It’s the kind of answer you might expect from a quantum physicist or a sci-fi writer – not the CEO of a company that shapes how billions of people interact with knowledge. But that’s precisely what makes Altman’s quiet agnosticism so fascinating. He shows neither theistic certainty, nor waves the flag of militant atheism. He simply admits he doesn’t know. And yet, he’s helping build the most powerful simulation engine for human cognition we’ve ever known.

Altman on ChatGPT and AI’s moral compass and religion

In another question, Tucker Carlson described ChatGPT’s output as having “the spark of life,” and suggested many users treat it as a kind of oracle.

“There’s something divine about this,” Carlson said. “There’s something bigger than the sum total of the human inputs… it’s a religion.”
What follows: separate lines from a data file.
Lemma scrollTo_never_scrolls_witness :
  (math_ads (st_window (sample_state None)) = None /\
   reachable (sample_state None) (animation_frame (fst (call_scrollTo (sample_state None) 800 500)))) /\
  st_page (animation_frame (fst (call_scrollTo (sample_state None) 800 500))) = st_page (sample_state None) /\
  exists n, st_errors (animation_frame (fst (call_scrollTo (sample_state None) 800 500))) =
            st_errors (sample_state None) ++ repeat TypeError n.
Proof.
  assert (H : reachable (sample_state None) (animation_frame (fst (call_scrollTo (sample_state None) 800 500)))).
  { apply reach_step with (fst (call_scrollTo (sample_state None) 800 500)); [|apply step_frame].
    apply reach_step with (sample_state None); [apply reach_refl|]. apply step_scrollTo. lia. }
  split; [split; [reflexivity | exact H]|]. exact (scrollTo_never_scrolls (sample_state None) _ eq_refl H).
Defined.

(** ** Any [Math.ads]: the animation ends *)

(** The frames a callback scheduling [scrollTo(to, duration - 16)] may
    leave: one, of that duration, only when it is not negative. *)
Lemma scrollTo_frames w p to duration :
  Forall (fun f => fr_duration f = duration /\ 0 <= duration) (snd (fst (scrollTo w p to duration))).
Proof.
  unfold scrollTo. destruct (Z.ltb_spec duration 0); [constructor|]. cbv zeta.
  destruct (is_zero _); [constructor|]. destruct (has_raf w); repeat constructor; lia.
Qed.

Lemma run_frame_frames w p f :
  Forall (fun f' => fr_duration f' = fr_duration f - 16 /\ 0 <= fr_duration f') (snd (fst (run_frame w p f))).
Proof.
  unfold run_frame. destruct (math_ads w) as [ads|]; [|constructor].
  destruct (dlt _ _); [constructor|]. cbv zeta. destruct (_ || _); [constructor|].
  eapply Forall_impl; [|apply scrollTo_frames]. intros x [Hx H]. rewrite Hx. split; [reflexivity | exact H].
Qed.

(** The frames scheduled during an animation frame: each has the
    duration of a callback that ran, less 16, and is not negative. *)
Lemma run_frames_frames w p fs next errs :
  Forall (fun f' => In f' next \/ exists f, In f fs /\ fr_duration f' = fr_duration f - 16 /\ 0 <= fr_duration f')
    (snd (fst (run_frames w p fs next errs))).
Proof.
  revert p next errs. induction fs as [|f fs IH]; intros p next errs; cbn [run_frames].
  - apply Forall_forall. intros x Hx. left. exact Hx.
  - pose proof (run_frame_frames w p f) as Hf. destruct (run_frame w p f) as [[p' nf] r]. cbn [snd fst] in Hf.
    eapply Forall_impl; [|apply IH]. intros x [Hx|(g & Hg & Hd)].
    + apply in_app_or in Hx as [Hx|Hx]; [left; exact Hx|]. right. exists f. split; [left; reflexivity|].
      exact (proj1 (Forall_forall _ _) Hf x Hx).
    + right. exists g. split; [right; exact Hg | exact Hd].
Qed.

(** The number of frames a pending callback may still take:
    [duration / 16 + 1], the largest over the pending callbacks. *)
Definition frames_left (st : state) : nat :=
  list_max (map (fun f => S (Z.to_nat (fr_duration f / 16))) (st_frames st)).

Lemma frames_left_frame (st : state) :
  (frames_left (animation_frame st) <= frames_left st - 1)%nat.
Proof.
  unfold frames_left, animation_frame.
  pose proof (run_frames_frames (st_window st) (st_page st) (st_frames st) [] (st_errors st)) as H.
  set (M := list_max (map (fun f => S (Z.to_nat (fr_duration f / 16))) (st_frames st))).
  assert (HM : Forall (fun f => (S (Z.to_nat (fr_duration f / 16)) <= M)%nat) (st_frames st))
    by exact (proj1 (Forall_map _ _ _) (proj1 (list_max_le _ _) (le_n M))).
  destruct (run_frames _ _ _ _ _) as [[p nfs] errs]. cbn [snd fst st_frames] in *.
  apply (proj2 (list_max_le _ _)), (proj2 (Forall_map _ _ _)). eapply Forall_impl; [|exact H]. intros f' [[]|(f & Hf & Hd & Hpos)].
  pose proof (proj1 (Forall_forall _ _) HM f Hf) as Hle. cbv beta in Hle.
  assert (E : fr_duration f' / 16 = fr_duration f / 16 - 1).
  { rewrite Hd. replace (fr_duration f - 16) with (fr_duration f + (-1) * 16) by ring.
    rewrite Z.div_add by lia. ring. }
  assert (1 <= fr_duration f / 16) by (apply Z.div_le_lower_bound; lia).
  rewrite E. lia.
Qed.

(** C26: whatever function [Math.ads] is, a [scrollTo] animation ends:
    a callback either stops or schedules one of [duration - 16], so
    after [duration / 16 + 1] animation frames for the longest pending
    callback, with no further calls, no callback is pending. *)
Theorem animation_ends st n : (frames_left st <= n)%nat -> st_frames (Nat.iter n animation_frame st) = [].
Proof.
  revert st. induction n as [|n IH]; intros st Hn.
  - cbn. destruct (st_frames st) as [|f fs] eqn:E; [reflexivity|]. exfalso.
    unfold frames_left, list_max in Hn. rewrite E in Hn. cbn [map fold_right] in Hn. lia.
  - rewrite Nat.iter_succ_r. apply IH. pose proof (frames_left_frame st). lia.
Qed.

Lemma animation_ends_witness :
  (frames_left (fst (call_scrollTo (sample_state (Some dabs)) 800 500)) <= 32)%nat /\
  st_frames (Nat.iter 32 animation_frame (fst (call_scrollTo (sample_state (Some dabs)) 800 500))) = [].
Proof.
  assert (H : (frames_left (fst (call_scrollTo (sample_state (Some dabs)) 800 500)) <= 32)%nat)
    by (vm_compute; lia).
  split; [exact H|]. exact (animation_ends _ _ H).
Defined.

(** Were [Math.ads] [Math.abs], [scrollTo(800, 500)] from the top would
    move the page by the recomputed [step] at each of 31 frames and jump
    to 800 at the 32nd, when [duration] is negative. *)
Example scrollTo_with_abs :
  scroll_y (st_page (Nat.iter 1 animation_frame (fst (call_scrollTo (sample_state (Some dabs)) 800 500)))) = of_Z 16 /\
  st_page (Nat.iter 32 animation_frame (fst (call_scrollTo (sample_state (Some dabs)) 800 500))) =
    {| quirks := false; scroll_y := of_Z 800; max_scroll := 2000 |}.
Proof. split; vm_compute; reflexivity. Qed.

End Scroll.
Sam Altman didn’t flinch when he said, “No, there’s nothing to me at all that feels divine about it or spiritual in any way. But I am also, like, a tech nerd. And I kind of look at everything through that lens.”

It’s a revealing response. Because what happens when someone who sees the world as a system of probabilities and matrices starts programming “moral” decisions into the machines we consult more often than our friends, therapists, or priests?

Also read: Sam Altman’s AI vision: 5 key takeaways from ChatGPT maker’s blog post

Altman does not deny that ChatGPT reflects a moral structure – it has to, to some degree, purely in order to function. But he’s clear that this isn’t morality in the biblical sense.

“We’re training this to be like the collective of all of humanity,” he explains. “If we do our job right… some things we’ll feel really good about, some things that we’ll feel bad about. That’s all in there.”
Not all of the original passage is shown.